How Anastasia Adapted In the Past Few Years
We got a better WMS, a better system to count the inventory. Yes, they are investments that you have to make along the way. Because the bigger your company grows, the bigger problems you have. I remember when I started at the beginning, we used to keep the inventory on a piece of paper. Well, that is long gone, because there are too many products, too many SKUs. So again, the bigger you grow, the more problems you have, you have to scale up. And it's not easy.
The bigger the warehouse is, the bigger problems we have.

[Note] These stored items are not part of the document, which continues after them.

(* ===== verification/Demo.v ===== *)
(** * A volume on which the theorems apply

    The image [mkfs] makes of two files, mounted, with a transaction open and
    the root directory and one of the files in the inode cache.  The
    conditions of the theorems of [SfsBlock], [SfsFile] and [SfsDirSpec] are
    decidable on it; each is evaluated. *)

From stdpp Require Import base gmap strings numbers list.
From S2P Require Import Mkfs Prelude Prog Bio CString Layout Log LStore Storage State FsLogic SfsBlock SfsInode SfsFile.
From S2P Require Import SfsDir SfsDirSpec Vop VopSpec File FileSpec Sysfile ProcFiles LogRecover Console.

(** ** Deciding the invariants *)

Definition all_below (n : Z) (f : Z -> bool) : bool := forallb f (seqZ 0 n).

Lemma all_below_spec n f : all_below n f = true -> forall x, 0 <= x < n -> f x = true.
Proof.
  unfold all_below. intros Hf x Hx. rewrite forallb_forall in Hf. apply Hf, list_elem_of_In, elem_of_seqZ. lia.
Qed.

Definition blk_okb (l : lstore) (b : bufkey) : bool := dev_ok b.1 b.2 && negb (in_log (ls_geom l) b).

Lemma blk_okb_spec l b : blk_okb l b = true -> blk_ok l b.
Proof. unfold blk_okb. rewrite andb_true_iff, negb_true_iff. done. Qed.

Definition volume_okb (dev : Z) (l : lstore) : bool :=
  let sb := super_of dev l in
  (g_dev (ls_geom l) =? dev) && (0 <=? sb_size sb) && (sb_size sb <=? 2 ^ 28) && (0 <=? dev) && (dev <? 4)
  && (0 <=? g_start (ls_geom l)) && (g_start (ls_geom l) <=? sb_size sb) && blk_okb l (dev, 1)
  && all_below (sb_size sb) (fun b => blk_okb l (bitmap_of dev b l)
       && (length (lget l (bitmap_of dev b l)) =? 512)%nat && (block_used dev l b || (meta_end dev l <? b))).

Lemma volume_okb_spec dev l : volume_okb dev l = true -> volume_ok dev l.
Proof.
  unfold volume_okb. cbv zeta. rewrite !andb_true_iff, !Z.leb_le, Z.ltb_lt, Z.eqb_eq.
  intros [[[[[[[[? ?] ?] ?] ?] ?] ?] Hs%blk_okb_spec] Ha]. pose proof (all_below_spec _ _ Ha) as Hb.
  split; try done.
  - intros b Hr. specialize (Hb b Hr). rewrite !andb_true_iff, Nat.eqb_eq in Hb.
    split; [apply blk_okb_spec|]; apply Hb.
  - intros b Hr Hu. specialize (Hb b Hr). rewrite !andb_true_iff, Hu in Hb. simpl in Hb. lia.
Qed.

Definition file_okb (dev : Z) (i : inode) (l : lstore) : bool :=
  (i_dev i =? dev) && (length (i_addrs i) =? 13)%nat && (0 <=? i_size i) && (i_size i <=? 140 * 512)
  && all_below 141 (fun s =>
       let a := slot i l s in
       ((a =? 0) || ((meta_end dev l <? a) && (a <? g_start (ls_geom l)) && block_used dev l a
          && (length (lget l (dev, a)) =? 512)%nat
          && all_below 141 (fun s' => (s =? s') || negb (a =? slot i l s'))))
       && ((140 <=? s) || (i_size i <=? s * 512) || negb (a =? 0))).

Lemma file_okb_spec dev i l : file_okb dev i l = true -> file_ok dev i l.
Proof.
  unfold file_okb. cbv zeta. rewrite !andb_true_iff, Z.eqb_eq, Nat.eqb_eq, !Z.leb_le.
  intros [[[[? ?] ?] ?] Ha]. pose proof (all_below_spec _ _ Ha) as Hb. clear Ha. split; try done.
  - intros s Hs Hn. specialize (Hb s ltac:(lia)). apply andb_true_iff in Hb as [Hb _].
    rewrite (proj2 (Z.eqb_neq _ _) Hn), orb_false_l, !andb_true_iff, !Z.ltb_lt, Nat.eqb_eq in Hb. split_and!; apply Hb.
  - intros s s' Hs Hs' He Hn. specialize (Hb s ltac:(lia)). apply andb_true_iff in Hb as [Hb _].
    rewrite (proj2 (Z.eqb_neq _ _) Hn), orb_false_l, andb_true_iff in Hb. destruct Hb as [_ Hb].
    pose proof (all_below_spec _ _ Hb s' ltac:(lia)) as H3. rewrite He, Z.eqb_refl, orb_false_r in H3. by apply Z.eqb_eq.
  - intros s Hs Hz. specialize (Hb s ltac:(lia)). apply andb_true_iff in Hb as [_ Hb].
    rewrite !orb_true_iff, !Z.leb_le, negb_true_iff, Z.eqb_neq in Hb. lia.
Qed.

Definition iblock_okb (dev : Z) (i : inode) (l : lstore) : bool :=
  (0 <=? i_inum i) && (i_inum i <? sb_ninodes (super_of dev l)) && (sb_ninodes (super_of dev l) <? 2 ^ 32)
  && blk_okb l (dev, IBLOCK (i_inum i)) && (length (lget l (dev, IBLOCK (i_inum i))) =? 512)%nat.

Lemma iblock_okb_spec dev i l : iblock_okb dev i l = true -> iblock_ok dev i l.
Proof.
  unfold iblock_okb. rewrite !andb_true_iff, Z.leb_le, !Z.ltb_lt, Nat.eqb_eq.
  intros [[[[? ?] ?] ?%blk_okb_spec] ?]. by split.
Qed.

Definition paidb (dev : Z) (S : gset Z) (i : inode) (l : lstore) : bool :=
  all_below (sb_size (super_of dev l)) (fun b => bool_decide ((bitmap_of dev b l).2 ∈ S))
  && ((addr_at i 12 =? 0) || bool_decide (addr_at i 12 ∈ ls_logged l ∪ S)).

Lemma paidb_spec dev S i l : paidb dev S i l = true -> paid dev S i l.
Proof.
  unfold paidb. rewrite andb_true_iff, orb_true_iff, Z.eqb_eq. intros [Ha Hb]. split.
  - intros b Hr. by apply (all_below_spec _ _ Ha b), bool_decide_eq_true_1 in Hr.
  - intros Hn. destruct Hb as [|Hb]; [done|]. by apply bool_decide_eq_true_1 in Hb.
Qed.

Definition readyb (S : gset Z) (n : nat) (l : lstore) : bool :=
  ls_trans l && (size (ls_logged l ∪ S) + n <=? txmax)%nat
  && (Z.of_nat (size (ls_logged l ∪ S) + n) <? g_size (ls_geom l) - 1) && (size (ls_held l) <=? 1)%nat.

Lemma readyb_spec S n l : readyb S n l = true -> ready S n l.
Proof.
  unfold readyb. rewrite !andb_true_iff, !Nat.leb_le, Z.ltb_lt. intros [[[? ?] ?] ?]. by split.
Qed.

(** ** The volume *)

Definition bytes (x : string) : list Z := (Z.of_nat ∘ Ascii.nat_of_ascii <$> String.list_ascii_of_string x).
Definition path (x : string) : list Z := bytes x ++ [0].

Definition demo_files : list (list Z * list Z) :=
  [(path "_cat", bytes "hello world"); (path "README", replicate 700 65)].

Definition ok_or {A} (d : A) (o : outcome A) : A :=
  match o with
  | Ok a => a
  | Fail _ => d
  end.

Definition demo_image : diskmap := image_disk (ok_or blank (mkfs demo_files)).

Definition demo_kmem : kmem :=
  mkkmem (replicate NINODE inode0) (replicate NFILE file0) ∅ [1%nat; 2%nat] console0
    (mkuproc 0 (replicate NOFILE None) false (replicate 400 0) 0).

Definition final {A} (c : fsprog A) (k : kmem) (l : lstore) : kmem * lstore :=
  match run c k l with
  | Ok (_, k', l') => (k', l')
  | Fail _ => (k, l)
  end.

(** Entry 0 of the cache is the root directory, entry 1 the file README;
    both locked, and a transaction open. *)
Definition demo : kmem * lstore :=
  final (r <- sfs_get_root;; sfs_ilock r;;; f <- sfs_iget ROOTDEV 3 0;; sfs_ilock f;;; begin_trans_)
    demo_kmem (fs_boot (disk_geom demo_image) demo_image).
Definition demo_k : kmem := demo.1.
Definition demo_l : lstore := demo.2.
Definition demo_ino (ip : nat) : inode := nth ip (km_icache demo_k) inode0.
Definition demo_S : gset Z := {[28; IBLOCK 1]}.

Lemma demo_cached ip : (ip < 50)%nat -> cached demo_k ip (demo_ino ip).
Proof.
  intros Hip. unfold cached, demo_ino. rewrite nth_lookup.
  destruct (lookup_lt_is_Some_2 (km_icache demo_k) ip) as [i ->]; [|done].
  replace (length (km_icache demo_k)) with 50%nat by by vm_compute. done.
Qed.

Lemma demo_volume : volume_ok ROOTDEV demo_l.
Proof. apply volume_okb_spec. by vm_compute. Qed.

Lemma demo_held : ls_held demo_l = ∅.
Proof. by vm_compute. Qed.

Lemma demo_calm : calm demo_l.
Proof. unfold calm. vm_compute. lia. Qed.

Lemma demo_root : dir_ok ROOTDEV (demo_ino 0) demo_l.
Proof. split; [apply file_okb_spec|..]; by vm_compute. Qed.

Lemma demo_file : file_ok ROOTDEV (demo_ino 1) demo_l.
Proof. apply file_okb_spec. by vm_compute. Qed.

Lemma demo_iblock ip : (ip < 2)%nat -> iblock_ok ROOTDEV (demo_ino ip) demo_l.
Proof. intros Hip. apply iblock_okb_spec. destruct ip as [|[|ip]]; [by vm_compute..|lia]. Qed.

Lemma demo_paid ip : (ip < 2)%nat -> paid ROOTDEV demo_S (demo_ino ip) demo_l.
Proof. intros Hip. apply paidb_spec. destruct ip as [|[|ip]]; [by vm_compute..|lia]. Qed.

Lemma demo_nfree : nfree ROOTDEV demo_l = 981%nat.
Proof. by vm_compute. Qed.

Lemma demo_type ip : (ip < 2)%nat -> i_type (demo_ino ip) <> T_DEV.
Proof. intros Hip. destruct ip as [|[|ip]]; [by vm_compute..|lia]. Qed.

Lemma demo_size ip : (ip < 2)%nat -> i_size (demo_ino ip) = nth ip [512; 700] 0.
Proof. intros Hip. destruct ip as [|[|ip]]; [by vm_compute..|lia]. Qed.

Lemma demo_super : super_of ROOTDEV demo_l = mksuper 1024 985 200 10.
Proof. by vm_compute. Qed.

Definition demo_src : list Z := replicate 600 66.

Lemma demo_name x : name_buf (path x).
Proof. left. unfold terminated, path. apply elem_of_app. right. by left. Qed.

(** The conditions of the theorems, on this volume. *)
Ltac demo_side :=
  lazymatch goal with
  | |- cached _ _ _ => apply demo_cached; lia
  | |- volume_ok _ _ => exact demo_volume
  | |- dir_ok _ _ _ => exact demo_root
  | |- file_ok _ _ _ => exact demo_file
  | |- iblock_ok _ _ _ => apply demo_iblock; lia
  | |- ls_held _ = _ => exact demo_held
  | |- calm _ => exact demo_calm
  | |- i_type _ <> _ => apply demo_type; lia
  | |- paid _ _ _ _ => apply demo_paid; lia
  | |- ready _ _ _ => apply readyb_spec; by vm_compute
  | |- name_buf _ => apply demo_name
  | |- context [i_size (demo_ino _)] => rewrite demo_size by lia; cbn; lia
  | |- (_ <= nfree _ _)%nat => rewrite demo_nfree; apply Nat.leb_le; by vm_compute
  | |- _ <= Z.of_nat (length demo_src) => unfold demo_src; rewrite length_replicate; lia
  | |- _ ∈ demo_S => by vm_compute
  | |- uint_range _ => unfold uint_range; lia
  | |- _ <= MAXFILE * SFS_BSIZE => vm_compute; discriminate
  | |- 0 <= _ <= _ => lia
  | |- 0 <= _ => lia
  | |- _ = _ => by vm_compute
  end.

Lemma demo_first_free : first_free ROOTDEV demo_l 33.
Proof.
  unfold first_free. rewrite demo_super. split; [cbn; lia|]. split; [by vm_compute|].
  apply all_below_spec. by vm_compute.
Qed.

(** ** The block allocator *)

Definition demo_full : lstore := lput (ROOTDEV, 28) (replicate 512 255) demo_l.

Lemma balloc_spec_witness :
  exists l', run (balloc ROOTDEV) demo_k demo_l = Ok (33, demo_k, l') /\ block_used ROOTDEV l' 33 = true.
Proof.
  destruct (balloc_spec ROOTDEV 33 demo_k demo_l) as (l' & Hrun & _ & _ & Hu & _).
  - exact demo_volume.
  - exact demo_held.
  - apply readyb_spec. by vm_compute.
  - exact demo_first_free.
  - apply blk_okb_spec. by vm_compute.
  - exists l'. split; [exact Hrun|]. rewrite Hu; [reflexivity|]. rewrite demo_super. cbn. lia.
Defined.

Lemma balloc_full_witness :
  run (balloc ROOTDEV) demo_k demo_full = Fail (Panic "balloc: out of blocks").
Proof.
  apply balloc_full.
  - apply volume_okb_spec. by vm_compute.
  - assert (ls_held demo_full = ∅) as Hh by by vm_compute. split; intros; rewrite Hh; apply lookup_empty.
  - unfold calm. vm_compute. lia.
  - apply all_below_spec. by vm_compute.
Defined.

Lemma bfree_spec_witness :
  exists l', run (bfree ROOTDEV 31) demo_k demo_l = Ok (tt, demo_k, l') /\ block_used ROOTDEV l' 31 = false.
Proof.
  assert (block_used ROOTDEV demo_l 31 = true) as Hu by by vm_compute.
  assert (0 <= 31 < sb_size (super_of ROOTDEV demo_l)) as Hb by (rewrite demo_super; cbn; lia).
  pose proof (bfree_spec ROOTDEV 31 demo_S 3 demo_k demo_l demo_volume) as Hs. rewrite Hu in Hs.
  destruct Hs as (l' & Hrun & Hf & _).
  - split; intros; rewrite demo_held; apply lookup_empty.
  - apply readyb_spec. by vm_compute.
  - exact Hb.
  - exists l'. split; [exact Hrun|]. by rewrite Hf.
Defined.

And at the end of the day, I think as a leader, and as a CEO or an owner, and doesn't matter how small or how big you are, I think you need to surround yourself with good people that know what they are doing. And because you rely on them, you cannot do everything. And it's not easy to find good people.
That's another story. But I think I've been so lucky to find and to work with people that are amazing. They love the brand. And having a strong team will lead you to success because as a leader, you can't do everything. You need to have people to help you to grow. And there are different levels of expansion, that again, you need a different type of professional to help you to scale from 10 million to 50 million or 100 million or more.
And it's a big problem with having people, like our offices are closed still to this day, we pay the rent. Nobody is there because people work from home during the pandemic, and it's not easy to find people. The labor shortage is terrible, and this pandemic shook all of us. It doesn't matter if you are in beauty or in any other business, I think everybody has the same problem. But I believe people, and especially young people that for now are comfortable working for home, they will change their mind. Because when I started in my business, I used to be around my boss, cleaning their desk and instruments just because I wanted to learn from them. I want to see how they talk with the customer, what they do, how they do it. And if you are home, there is no way you will learn, and you will not be able to grow. Because it's important to have your boss around you, or you should be around your boss and learn from it.
So I believe that people will go back to the office. I miss that energy where everybody's brainstorming, and everybody comes with ideas. I personally like to listen to everyone. I'm not the only one that has an opinion. And I like to listen to everyone, because I believe everyone is a consumer, and I want to hear their opinion. And then together, we'll take the best decision for Anastasia Beverly Hills. But we still have a little bit to deal with. But I think I see greatness and I see the sun is shining pretty soon.